IV. Cramming and Exams Compared to Apprenticeship

Another vice of the system.—Starting-point of superior instruction in France.—Substitution of special State schools for free encyclopedic universities.—Effect of this substitution.—Examinations and competitions.—Intense, forced and artificial culture.—How it reaches an extreme. —Excess and prolongation of theoretical studies. —Insufficiency and tardiness of practical apprenticeship. —Comparison of this system with others, between France before 1789 and England and the United States.—Lost forces. —Mistaken use and excessive expenditure of mental energy.— —The entire body of youth condemned to it after 1889.

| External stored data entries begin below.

(** [find_one({"id": product_id}, {"_id": 0})] *)
Definition find_one (product_id : string) (c : collection) : option dict :=
  delete "_id" ∘ snd <$> list_find (matches product_id) c.

(** What the driver can encode: an integer is written on at most 8 bytes,
    and a document with a larger integer raises [OverflowError] before
    anything is sent to the store. *)
Definition int64 (n : Z) : Prop := - 2 ^ 63 ≤ n < 2 ^ 63.

Definition bson_value (v : value) : Prop :=
  match v with
  | VInt n => int64 n
  | _ => True
  end.

#[global] Instance bson_value_dec v : Decision (bson_value v).
Proof. destruct v; simpl; unfold int64; apply _. Defined.

Definition bson_encodable (doc : dict) : bool :=
  bool_decide (map_Forall (λ _, bson_value) doc).

(** The collection with a document appended, under the ObjectId [oid] that
    the driver generates. *)
Definition append_document (doc : dict) (oid : N) (c : collection)
  : collection :=
  c ++ [<["_id" := VOid oid]> doc].

(** The collection with the fields of [update_data] laid over the first
    document of that id. *)
Definition set_fields (product_id : string) (update_data : dict)
    (c : collection) : collection :=
  match list_find (matches product_id) c with
  | None => c
  | Some (i, d) => <[i := update_data ∪ d]> c
  end.

(** [insert_one(doc)] *)
Definition insert_one (doc : dict) (oid : N) (c : collection)
  : result collection :=
  if bson_encodable doc then inr (append_document doc oid c)
  else inl (ServerError "OverflowError").

(** [update_one({"id": product_id}, {"$set": update_data})] *)
Definition update_one (product_id : string) (update_data : dict)
    (c : collection) : result collection :=
  if bson_encodable update_data then
    inr (set_fields product_id update_data c)
  else inl (ServerError "OverflowError").

(** [delete_one({"id": product_id})], with its [deleted_count]. *)
Definition delete_one (product_id : string) (c : collection)
  : collection * Z :=
  match list_find (matches product_id) c with
  | None => (c, 0)
  | Some (i, _) => (delete i c, 1)
  end.
(** * react-generic-select: GenericMultiSelect and GenericSingleSelect

    A shallow embedding of the two React components of the repository
    (src/components/GenericMultiSelect/GenericMultiSelect.tsx and the
    single-select component) together with the properties of their
    selection logic, local filtering and infinite-scroll wiring.

    Modelling conventions.
    - A JavaScript value that can sit in an option field is a [JsVal]:
      undefined, null, a boolean, an integer number or a string.  NaN,
      fractional numbers and object-valued fields are outside the model, so
      strict equality [===] is decidable Leibniz equality on [JsVal].
    - An option (a [Record<string, any>]) is a finite map from field names
      to values; reading an absent field gives undefined.
    - Strings are sequences of Latin-1 code points (one [ascii] each).
    - Props of type [boolean | undefined] are [option bool]; a callback prop
      is [option nat], the number standing for the identity of the function
      (React compares dependencies with Object.is).
    - Calls of caller-supplied callbacks are appended to a log.
    - A component is a state machine over events (new props, user input,
      timers firing, scroll and wheel events, unmount).  An event that sets
      state is followed by a render: refs are attached, then the effects
      whose dependencies changed run in hook order, and a state set inside
      an effect renders once more.  Timers are explicit: a pending timer
      fires as an event of its own, so the 10ms and 300ms delays appear as
      the order of events only.
    - The list element inside the popover is mounted exactly while the
      popover is open, and scroll and wheel events reach the mounted
      element only. *)

From Stdlib Require Import ZArith Lia Bool List Ascii String DecimalString.
From stdpp Require Import base option list gmap strings.
Import ListNotations.

Local Open Scope string_scope.
Local Open Scope Z_scope.
Local Open Scope list_scope.

(** ** JavaScript values and option records *)

Inductive JsVal : Type :=
| JUndefined
| JNull
| JBool (b : bool)
| JNum (n : Z)
| JStr (s : string).

(** [a === b] *)
Definition strict_eq (a b : JsVal) : bool :=
  match a, b with
  | JUndefined, JUndefined => true
  | JNull, JNull => true
  | JBool x, JBool y => Bool.eqb x y
  | JNum x, JNum y => Z.eqb x y
  | JStr x, JStr y => String.eqb x y
  | _, _ => false
  end.

#[global] Instance JsVal_eq_dec : EqDecision JsVal.
Proof. solve_decision. Defined.

(** An option object: field name to value. *)
Abbreviation Obj := (gmap string JsVal).

(** [o[k]] *)
Definition get (o : Obj) (k : string) : JsVal :=
  match o !! k with
  | Some v => v
  | None => JUndefined
  end.

(** Callbacks invoked by the components, in call order. *)
Inductive Call : Type :=
| CallValueChange (keys : list JsVal)      (* MultiSelect onValueChange *)
| CallSetAlternative (opts : list Obj)     (* MultiSelect setAlternativeValue *)
| CallValueChange1 (v : JsVal)             (* SingleSelect onValueChange *)
| CallSearchChange (cb : nat) (term : string)
| CallLoadMore (cb : nat).

(** [Array.prototype.slice(0, e)] for an integer [e]. *)
Definition slice0 {A} (l : list A) (e : Z) : list A :=
  let len := Z.of_nat (length l) in
  let k := if e <? 0 then Z.max (len + e) 0 else Z.min e len in
  firstn (Z.to_nat k) l.

(** ** Strings: the [String.prototype] methods the filter uses *)

(** [toLowerCase] on one Latin-1 code point: A-Z and the accented capitals
    U+00C0..U+00DE (U+00D7, the multiplication sign, apart) move up by 32. *)
Definition lower_char (c : ascii) : ascii :=
  let n := N_of_ascii c in
  if ((65 <=? n) && (n <=? 90) ||
      (192 <=? n) && (n <=? 222) && negb (n =? 215))%N
  then ascii_of_N (n + 32)
  else c.

Fixpoint toLowerCase (s : string) : string :=
  match s with
  | EmptyString => EmptyString
  | String c s' => String (lower_char c) (toLowerCase s')
  end.

(** White space and line terminators in the Latin-1 range: TAB, LF, VT, FF,
    CR, SPACE and NBSP. *)
Definition is_ws (c : ascii) : bool :=
  let n := N_of_ascii c in
  ((9 <=? n) && (n <=? 13) || (n =? 32) || (n =? 160))%N.

Fixpoint trimStart (s : string) : string :=
  match s with
  | EmptyString => EmptyString
  | String c s' => if is_ws c then trimStart s' else s
  end.

Fixpoint trimEnd (s : string) : string :=
  match s with
  | EmptyString => EmptyString
  | String c s' =>
      match trimEnd s' with
      | EmptyString => if is_ws c then EmptyString else String c EmptyString
      | r => String c r
      end
  end.

Definition trim (s : string) : string := trimEnd (trimStart s).

(** [s.startsWith(t)] *)
Fixpoint startsWith (s t : string) {struct t} : bool :=
  match t, s with
  | EmptyString, _ => true
  | String a t', String b s' => Ascii.eqb a b && startsWith s' t'
  | String _ _, EmptyString => false
  end.

(** [s.includes(t)] *)
Fixpoint includes (s t : string) : bool :=
  startsWith s t ||
  match s with
  | EmptyString => false
  | String _ s' => includes s' t
  end.

(** A string is falsy exactly when it is empty. *)
Definition truthy_str (s : string) : bool :=
  match s with EmptyString => false | _ => true end.

(** [String(v)]; a number is an integer printed in decimal. *)
Definition toString (v : JsVal) : string :=
  match v with
  | JUndefined => "undefined"
  | JNull => "null"
  | JBool true => "true"
  | JBool false => "false"
  | JNum n => NilZero.string_of_int (Z.to_int n)
  | JStr s => s
  end.

(** [v ?? d] *)
Definition nullish (v d : JsVal) : JsVal :=
  match v with
  | JUndefined | JNull => d
  | _ => v
  end.

(** Truthiness of an optional callback prop. *)
Definition is_Some_bool {A} (o : option A) : bool :=
  match o with Some _ => true | None => false end.

(** Truthiness of a [boolean | undefined] prop. *)
Definition truthy (b : option bool) : bool :=
  match b with Some true => true | _ => false end.

(** ** The list container and its listeners *)

(** The scroll metrics of the list element. *)
Record Elem : Type := {
  scrollTop : Z;
  scrollHeight : Z;
  clientHeight : Z
}.

(** Assigning [scrollTop] clamps to the scrollable range. *)
Definition setScrollTop (e : Elem) (v : Z) : Elem :=
  {| scrollTop := Z.max 0 (Z.min v (scrollHeight e - clientHeight e));
     scrollHeight := scrollHeight e;
     clientHeight := clientHeight e |}.

(** [scrollTop + clientHeight >= scrollHeight - 5] *)
Definition atBottom (e : Elem) : bool :=
  scrollHeight e - 5 <=? scrollTop e + clientHeight e.

(** What the closures created by one run of the infinite-scroll effect
    capture: the props of the render the effect belongs to.  [onLoadMore]
    is a function here, the timer callback having returned otherwise. *)
Record Closure : Type := {
  c_hasNextPage : option bool;
  c_isLoading : option bool;
  c_onLoadMore : nat
}.

Inductive ListenerKind : Type := OnScroll | OnWheel.

(** One [addEventListener] registration: the element, the event type and
    the closure of the handler. *)
Record Listener : Type := {
  l_target : nat;
  l_kind : ListenerKind;
  l_fn : nat;            (* identity of the function object *)
  l_env : Closure
}.

Definition kind_eqb (a b : ListenerKind) : bool :=
  match a, b with
  | OnScroll, OnScroll | OnWheel, OnWheel => true
  | _, _ => false
  end.

(** The listeners an event of kind [k] on element [target] runs, in
    registration order. *)
Definition listenersOn (target : nat) (k : ListenerKind) (ls : list Listener)
  : list Listener :=
  List.filter (fun l => Nat.eqb (l_target l) target && kind_eqb (l_kind l) k) ls.

(** [removeEventListener(type, fn)] on element [target]. *)
Definition removeListener (target : nat) (k : ListenerKind) (fn : nat)
    (ls : list Listener) : list Listener :=
  List.filter
    (fun l => negb (Nat.eqb (l_target l) target && kind_eqb (l_kind l) k &&
                    Nat.eqb (l_fn l) fn)) ls.
(** X13: the limit of the example API is per Authorization value, not per
    client: requests that each carry a requester id the store has no entry
    for, all different from one another, are all answered with the
    greeting, however many they are and whenever they are made. *)
Theorem rotating_authorization_unlimited
    (reqs : list (Q * flask_request)) : ∀ (s : store),
  NoDup (map (λ tr, requester_of (snd tr)) reqs) →
  (∀ tr, tr ∈ reqs →
         lookup_item s (requester_of (snd tr)) "api:path:foo" = None) →
  fst (serve s reqs) = repeat hello_response (length reqs).
Proof.
  induction reqs as [|[now rq] reqs IH]; intros s Hnd Hfresh; [reflexivity|].
  cbn [map snd] in Hnd. apply NoDup_cons in Hnd as [Hnotin Hnd].
  cbn [serve]. rewrite route_root_eq.
  assert (lookup_item s (requester_of rq) api_resource = None) as Hnone.
  { apply (Hfresh (now, rq)). apply elem_of_cons. left. reflexivity. }
  destruct (request_same_instant (api_event rq) (requester_of rq) api_resource
              (Params 1 10 10) eq_refl eq_refl eq_refl eq_refl now s 10)
    as (it & _ & Hev & _).
  { simpl. lia. }
  { unfold current_item. rewrite Hnone. reflexivity. }
  { unfold current_item. rewrite Hnone. reflexivity. }
  rewrite Hev. cbn [fst snd]. rewrite decide_False by discriminate.
  specialize (IH (put s (requester_of rq) api_resource it) Hnd).
  destruct (serve (put s (requester_of rq) api_resource it) reqs)
    as [rest s2].
  cbn [fst length repeat] in IH |- *. rewrite IH; [reflexivity|].
  intros tr Htr. rewrite lookup_item_put_ne.
  - apply Hfresh. apply elem_of_cons. right. exact Htr.
  - intros [= Heq]. apply Hnotin. rewrite <- Heq.
    apply (list_elem_of_fmap_2 (λ tr, requester_of (snd tr))). exact Htr.
Qed.

Lemma rotating_authorization_unlimited_witness :
  fst (serve __init__ rotating_requests) =
    repeat hello_response (length rotating_requests).
Proof.
  apply (rotating_authorization_unlimited rotating_requests __init__).
  - apply (bool_decide_unpack _). vm_compute. exact I.
  - intros tr _. reflexivity.
Defined.

(** * Closed forms of the two decisions *)






(** * What a client observes depends on its own requests only *)

Lemma replay_cons (s : store) (now : Q) (e : event) (l : list (Q * event)) :
  replay s ((now, e) :: l) =
  (fst (handle_event now e s) :: fst (replay (snd (handle_event now e s)) l),
   snd (replay (snd (handle_event now e s)) l)).
Proof.
  cbn [replay]. destruct (handle_event now e s) as [res s1]. cbn [fst snd].
  destruct (replay s1 l) as [rest s2]. reflexivity.
Qed.

Lemma is_for_true (q r : string) (tr : Q * event) :
  is_for q r tr = true ↔
  requester_id (snd tr) = Some q ∧ resource_id (snd tr) = Some r.
Proof.
  unfold is_for. rewrite andb_true_iff.
  rewrite !bool_decide_eq_true. reflexivity.
Qed.

Lemma replay_projection (q r : string) (reqs : list (Q * event)) :
  ∀ s1 s2 : store,
  lookup_item s1 q r = lookup_item s2 q r →
  replies_for q r reqs (fst (replay s1 reqs)) =
    fst (replay s2 (filter (λ tr, is_for q r tr = true) reqs)) ∧
  lookup_item (snd (replay s1 reqs)) q r =
    lookup_item (snd (replay s2 (filter (λ tr, is_for q r tr = true) reqs)))
      q r.
Proof.
  induction reqs as [|[now e] reqs IH]; intros s1 s2 Hcell.
  - split; [reflexivity | exact Hcell].
  - rewrite replay_cons. cbn [fst snd]. unfold replies_for.
    cbn [zip zip_with]. rewrite !filter_cons. cbn [fst].
    destruct (decide (is_for q r (now, e) = true)) as [Hfor|Hfor].
    + apply is_for_true in Hfor as [Hq Hr]. cbn [snd] in Hq, Hr.
      destruct (handle_event_local now e s1 s2 q r Hq Hr Hcell)
        as [Hres Hcell'].
      rewrite replay_cons. cbn [fst snd fmap list_fmap].
      destruct (IH (snd (handle_event now e s1)) (snd (handle_event now e s2))
                  Hcell') as [IH1 IH2].
      unfold replies_for in IH1. split; [|exact IH2].
      rewrite Hres. f_equal. exact IH1.
    + assert (lookup_item (snd (handle_event now e s1)) q r =
              lookup_item s2 q r) as Hcell'.
      { rewrite handle_event_frame; [exact Hcell|].
        intros [= Hq Hr]. apply Hfor. apply is_for_true. auto. }
      destruct (IH (snd (handle_event now e s1)) s2 Hcell') as [IH1 IH2].
      unfold replies_for in IH1. split; [exact IH1 | exact IH2].
Qed.

(** X16: what a pair observes depends on its own requests only.  In any
    sequence of requests, the replies to the requests that name a pair, and
    the pair's final entry, are those of the sequence with every other
    request left out - requests for other pairs and rejected requests
    included. *)
Theorem other_requests_invisible
    (q r : string) (reqs : list (Q * event)) (s : store) :
  replies_for q r reqs (fst (replay s reqs)) =
    fst (replay s (filter (λ tr, is_for q r tr = true) reqs)) ∧
  lookup_item (snd (replay s reqs)) q r =
    lookup_item (snd (replay s (filter (λ tr, is_for q r tr = true) reqs)))
      q r.
Proof. by apply replay_projection. Qed.

(** * The first request of a pair *)


(** For every query, analysis and team formation succeed one after the
    other; the team has the size the analysis asked for, between 2 and 6,
    and is made of [IO], [TOT], [CODE] and [CREATIVE] only: no skill the
    classifier can name brings in [WEB] or [CRITIC].  The predicted
    performance is at least 0.65, and at least 0.99 for a [high] complexity
    with at least one skill. *)
Theorem research_pipeline_team (query : string) :
  exists a plan,
    ResearchTask.analyze_complexity query = inr a /\
    form_team a = inr plan /\
    Forall (fun role => In role ["IO"; "TOT"; "CODE"; "CREATIVE"]) plan.(agents) /\
    Py.len plan.(agents) = a.(ResearchTask.agent_count) /\
    (2 <= Py.len plan.(agents) <= 6)%Z /\
    (65 # 100 <= plan.(estimated_performance) /\ plan.(estimated_performance) <= 1) /\
    (a.(ResearchTask.complexity) = "high" -> a.(ResearchTask.skills) <> [] ->
     99 # 100 <= plan.(estimated_performance)).
Proof.
  destruct (pipeline_plan query)
    as (a & plan & Ha & Hp & _ & Hroles & Hlen & Hsize & Hrange & Hone).
  exists a, plan. split; [exact Ha |]. split; [exact Hp |].
  split; [exact Hroles |]. split; [exact Hlen |]. split; [exact Hsize |].
  split; [exact Hrange |].
  intros Hhigh Hne. rewrite (Hone Hhigh Hne). discriminate.
Qed.

Lemma research_pipeline_team_witness :
  exists a plan,
    ResearchTask.analyze_complexity "Compare two designs and write code" = inr a /\
    form_team a = inr plan /\
    a.(ResearchTask.complexity) = "high" /\ a.(ResearchTask.skills) <> [] /\
    99 # 100 <= plan.(estimated_performance).
Proof.
  destruct (research_pipeline_team "Compare two designs and write code")
    as (a & plan & Ha & Hp & _ & _ & _ & _ & Hone).
  exists a, plan. split; [exact Ha |]. split; [exact Hp |].
  assert (Hc : a.(ResearchTask.complexity) = "high")
    by (vm_compute in Ha; injection Ha as <-; reflexivity).
  assert (Hs : a.(ResearchTask.skills) <> [])
    by (vm_compute in Ha; injection Ha as <-; discriminate).
  split; [exact Hc |]. split; [exact Hs |]. exact (Hone Hc Hs).
Defined.

End PipelinePlan.

Section ResearchRunOutcomes.

Import AdvancedResearchAssistant ResearchRun.

Variable rng : Type.
Variable uniform : Q -> Q -> rng -> Q * rng.
Variable randint : Z -> Z -> rng -> Z * rng.

(** One processed query. *)
Lemma process_research_query_returns (self : assistant) (query : string) (g : rng) :
  exists result g',
    process_research_query rng uniform randint self query g
    = inr (store_result self (fst (fst (outcome_of result))) (snd (fst (outcome_of result)))
             (snd (outcome_of result)), result, g') /\
    ResearchTask.analyze_complexity query = inr result.(analysis) /\
    AgentTeam.form_team result.(analysis) = inr result.(team_config) /\
    _execute_research rng uniform randint result.(team_config) g
      = inr (result.(execution), g') /\
    result.(success) = Py.Qltb (7 # 10) result.(execution).(performance).
Proof.
  destruct (pipeline_plan query) as (a & plan & Ha & Hp & _).
  destruct (execute_research_returns rng uniform randint plan g) as (er & g' & He & _).
  unfold process_research_query. rewrite Ha. cbn [Py.bind]. rewrite Hp. cbn [Py.bind].
  rewrite He. cbn [Py.bind Py.ret fst snd].
  exists {| analysis := a; team_config := plan; execution := er;
            success := Py.Qltb (7 # 10) er.(performance) |}, g'.
  cbn [analysis team_config execution success].
  split; [reflexivity |]. repeat split; assumption.
Qed.

(** Processing a query never fails.  It appends one entry to the completed
    tasks and one value to the performance history; the stored tier is
    [low], [medium] or [high]; the task counts as a success exactly when
    the performance is above 0.7; and with draws inside their bounds the
    performance is within 0.1 of the team's estimate and at least 0.55. *)
Theorem process_research_query_outcome (self : assistant) (query : string) (g : rng) :
  exists self' result g',
    process_research_query rng uniform randint self query g = inr (self', result, g') /\
    let performance := result.(execution).(performance) in
    let estimate := result.(team_config).(AgentTeam.estimated_performance) in
    completed_tasks self' = completed_tasks self ++ [to_result (outcome_of result)] /\
    performance_history self' = performance_history self ++ [performance] /\
    In result.(analysis).(ResearchTask.complexity) ["low"; "medium"; "high"] /\
    (result.(success) = true <-> 7 # 10 < performance) /\
    (draws_in_range rng uniform randint ->
     estimate - (1 # 10) <= performance /\ performance <= estimate + (1 # 10) /\
     55 # 100 <= performance).
Proof.
  destruct (process_research_query_returns self query g)
    as (result & g' & Hrun & Ha & Hp & He & Hs).
  destruct (pipeline_plan query) as (a & plan & Ha' & Hp' & Htier & _ & _ & _ & Hest & _).
  rewrite Ha in Ha'. injection Ha' as <-. rewrite Hp in Hp'. injection Hp' as <-.
  destruct (execute_research_returns rng uniform randint result.(team_config) g)
    as (er & g'' & He' & _ & _ & Hr).
  rewrite He in He'. injection He' as <- <-.
  eexists. exists result, g'. split; [exact Hrun |]. cbv zeta.
  split; [reflexivity |]. split; [reflexivity |]. split; [exact Htier |].
  split; [rewrite Hs; apply Qltb_true |].
  intro Hd. destruct (Hr Hd) as (Hnear & _). cbv zeta in Hnear.
  destruct Hnear as [H1 H2]; [lra | lra |]. lra.
Qed.

(** With draws inside their bounds, a query of [high] complexity with at
    least one skill always succeeds: its team is predicted at least 0.99,
    so the performance is at least 0.89, above the 0.7 that counts as a
    success. *)
Theorem high_tier_with_skills_succeeds (self : assistant) (query : string) (g : rng) :
  draws_in_range rng uniform randint ->
  exists self' result g',
    process_research_query rng uniform randint self query g = inr (self', result, g') /\
    (result.(analysis).(ResearchTask.complexity) = "high" ->
     result.(analysis).(ResearchTask.skills) <> [] ->
     99 # 100 <= result.(team_config).(AgentTeam.estimated_performance) /\
     89 # 100 <= result.(execution).(performance) /\
     result.(success) = true).
Proof.
  intro Hd.
  destruct (process_research_query_returns self query g)
    as (result & g' & Hrun & Ha & Hp & He & Hs).
  destruct (pipeline_plan query) as (a & plan & Ha' & Hp' & _ & _ & _ & _ & Hest & Hone).
  rewrite Ha in Ha'. injection Ha' as <-. rewrite Hp in Hp'. injection Hp' as <-.
  destruct (execute_research_returns rng uniform randint result.(team_config) g)
    as (er & g'' & He' & _ & _ & Hr).
  rewrite He in He'. injection He' as <- <-.
  eexists. exists result, g'. split; [exact Hrun |].
  intros Hhigh Hne. specialize (Hone Hhigh Hne).
  destruct (Hr Hd) as (Hnear & _). cbv zeta in Hnear.
  destruct Hnear as [H1 H2]; [lra | lra |].
  split; [lra |]. split; [lra |].
  rewrite Hs. apply Qltb_true. lra.
Qed.

(** The loop over the queries. *)
Lemma process_queries_returns (queries : list string) :
  forall (self : assistant) (g : rng),
  exists self' results g',
    process_queries rng uniform randint self queries g = inr (self', results, g') /\
    length results = length queries /\
    completed_tasks self'
      = completed_tasks self ++ map to_result (map outcome_of results) /\
    performance_history self'
      = performance_history self ++ map snd (map outcome_of results) /\
    Forall (fun r => In (fst (fst (outcome_of r))) ["low"; "medium"; "high"] /\
                     r.(success) = Py.Qltb (7 # 10) (snd (outcome_of r))) results.
Proof.
  induction queries as [|query rest IH]; intros self g; cbn [process_queries].
  - exists self, [], g. split; [reflexivity |]. split; [reflexivity |].
    cbn [map]. rewrite !app_nil_r. repeat split. constructor.
  - destruct (process_research_query_returns self query g)
      as (result & g1 & Hrun & Ha & _ & _ & Hs).
    destruct (pipeline_plan query) as (a & plan & Ha' & _ & Htier & _).
    rewrite Ha in Ha'. injection Ha' as <-.
    rewrite Hrun. cbn [Py.bind fst snd].
    destruct (IH (store_result self (fst (fst (outcome_of result)))
                    (snd (fst (outcome_of result))) (snd (outcome_of result))) g1)
      as (self' & results & g' & Hrest & Hlen & Hc & Hh & Hall).
    rewrite Hrest. cbn [Py.bind Py.ret fst snd].
    exists self', (result :: results), g'. split; [reflexivity |].
    split; [cbn [length]; rewrite Hlen; reflexivity |].
    cbn [store_result completed_tasks performance_history] in Hc, Hh.
    rewrite <- app_assoc in Hc, Hh.
    split; [exact Hc |]. split; [exact Hh |].
    constructor; [split; [exact Htier | exact Hs] | exact Hall].
Qed.

(** A run over at least one query ends with a report, never with an error:
    one result per query, as many tasks in the report as queries, and a
    success rate that is the fraction of results flagged as successful.
    Over no query at all, the first read of the analytics raises
    [KeyError]. *)
Theorem run_research_demo_report (queries : list string) (g : rng) :
  (queries <> [] ->
   exists results report,
     run_research_demo rng uniform randint queries g = inr (results, report) /\
     length results = length queries /\
     report.(total_tasks) = Py.len queries /\
     report.(success_rate)
       == inject_Z (Py.len (filter success results)) / inject_Z (Py.len queries) /\
     (0 <= report.(success_rate) /\ report.(success_rate) <= 1)) /\
  (queries = [] ->
   run_research_demo rng uniform randint queries g = inl (Py.KeyError "total_tasks")).
Proof.
  split.
  - intro Hne. unfold run_research_demo.
    destruct (process_queries_returns queries init g)
      as (self' & results & g' & Hrun & Hlen & Hc & Hh & Hall).
    rewrite Hrun. cbn [Py.bind fst snd].
    cbn [init completed_tasks performance_history app] in Hc, Hh.
    assert (Hself : self' = after_tasks (map outcome_of results)).
    { destruct (after_tasks_state (map outcome_of results)) as [H1 H2].
      destruct self' as [c h], (after_tasks (map outcome_of results)) as [c' h'].
      cbn [completed_tasks performance_history] in *. congruence. }
    assert (Hrne : map outcome_of results <> []).
    { destruct results; [destruct queries; [contradiction | discriminate Hlen] |
                         discriminate]. }
    assert (Htiers : Forall (fun rec => In (fst (fst rec)) ["low"; "medium"; "high"])
                            (map outcome_of results)).
    { apply Forall_map. apply (Forall_impl _ (fun r H => proj1 H) Hall). }
    destruct (report_contents (map outcome_of results) Hrne Htiers)
      as (r & Hr & Ht & Hs & _).
    rewrite Hself, Hr. cbn [Py.bind Py.ret].
    exists results, r. split; [reflexivity |]. split; [exact Hlen |].
    assert (Hl : Py.len (map outcome_of results) = Py.len queries)
      by (unfold Py.len; rewrite length_map, Hlen; reflexivity).
    assert (Hf : Py.len (filter (fun rec => Py.Qltb (7 # 10) (snd rec))
                                (map outcome_of results))
                 = Py.len (filter success results)).
    { unfold Py.len. f_equal. clear - Hall.
      induction Hall as [|r0 rs [_ Hs0] _ IH]; [reflexivity |].
      cbn [map filter]. rewrite Hs0.
      destruct (Py.Qltb (7 # 10) (snd (outcome_of r0))); cbn [length];
        rewrite IH; reflexivity. }
    rewrite Ht, Hs, Hl, Hf.
    split; [reflexivity |]. split; [reflexivity |].
    assert (Hpos : 0 < inject_Z (Py.len queries)).
    { change 0 with (inject_Z 0). rewrite <- Zlt_Qlt.
      destruct queries; [contradiction | unfold Py.len; cbn [length]; lia]. }
    assert (Hle : (Py.len (filter success results) <= Py.len queries)%Z).
    { unfold Py.len. rewrite <- Hlen.
      pose proof (filter_length_le success results). lia. }
    split.
    + apply Qle_shift_div_l; [exact Hpos |]. rewrite Qmult_0_l.
      change 0 with (inject_Z 0). rewrite <- Zle_Qle. unfold Py.len. lia.
    + apply Qle_shift_div_r; [exact Hpos |]. rewrite Qmult_1_l.
      rewrite <- Zle_Qle. exact Hle.
  - intros ->. reflexivity.
Qed.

Let us now consider another effect of the primitive institution, not less pernicious. On leaving the lycee after the philosophy class, the system supposes that a general education is fully obtained; there is not question of a second one, ulterior and superior, that of universities. In place of these encyclopedic universities, of which the object is free teaching and the free progress of knowledge, it establishes special State schools, separate from each other, each confined to a distinct branch, each with a view to create, verify and proclaim a useful capacity, each devoted to leading a young man along, step by step, through a series of studies and tests up to the title or final diploma which qualifies him for his profession, a diploma that is indispensable or, at least, very useful since, without it, in many cases, one has no right to practice his profession and which, thanks to it, in all cases, enables one to enter on a career with favor and credit, in fair rank, and considerably promoted.—On entering most careers called liberal, a first diploma is exacted, that of bachelor of arts, or bachelor of sciences, sometimes both, the acquisition of which is now a serious matter for all French youth, a daily and painful preoccupation. To this end, when about sixteen, the young man works, or, rather, is worked upon. For one or two years, he submits to a forced culture, not in view of learning and of knowing, but to answer questions well at an examination, or tolerably well, and to obtain a certificate, on proof or on semblance of proof, that he has received a complete classical education.—Next after this, at the medical or law school, during the four prescribed years, sixteen graduated inscriptions, four or five superposed examinations, two or three terminal verifications, oblige him to furnish the same proof, or semblance of proof, to verify, as each year comes round, his assimilation of the lessons of the year, and thus attest that, at the end of his studies, he possesses about the entire scope and diversity of knowledge to which he is restricted.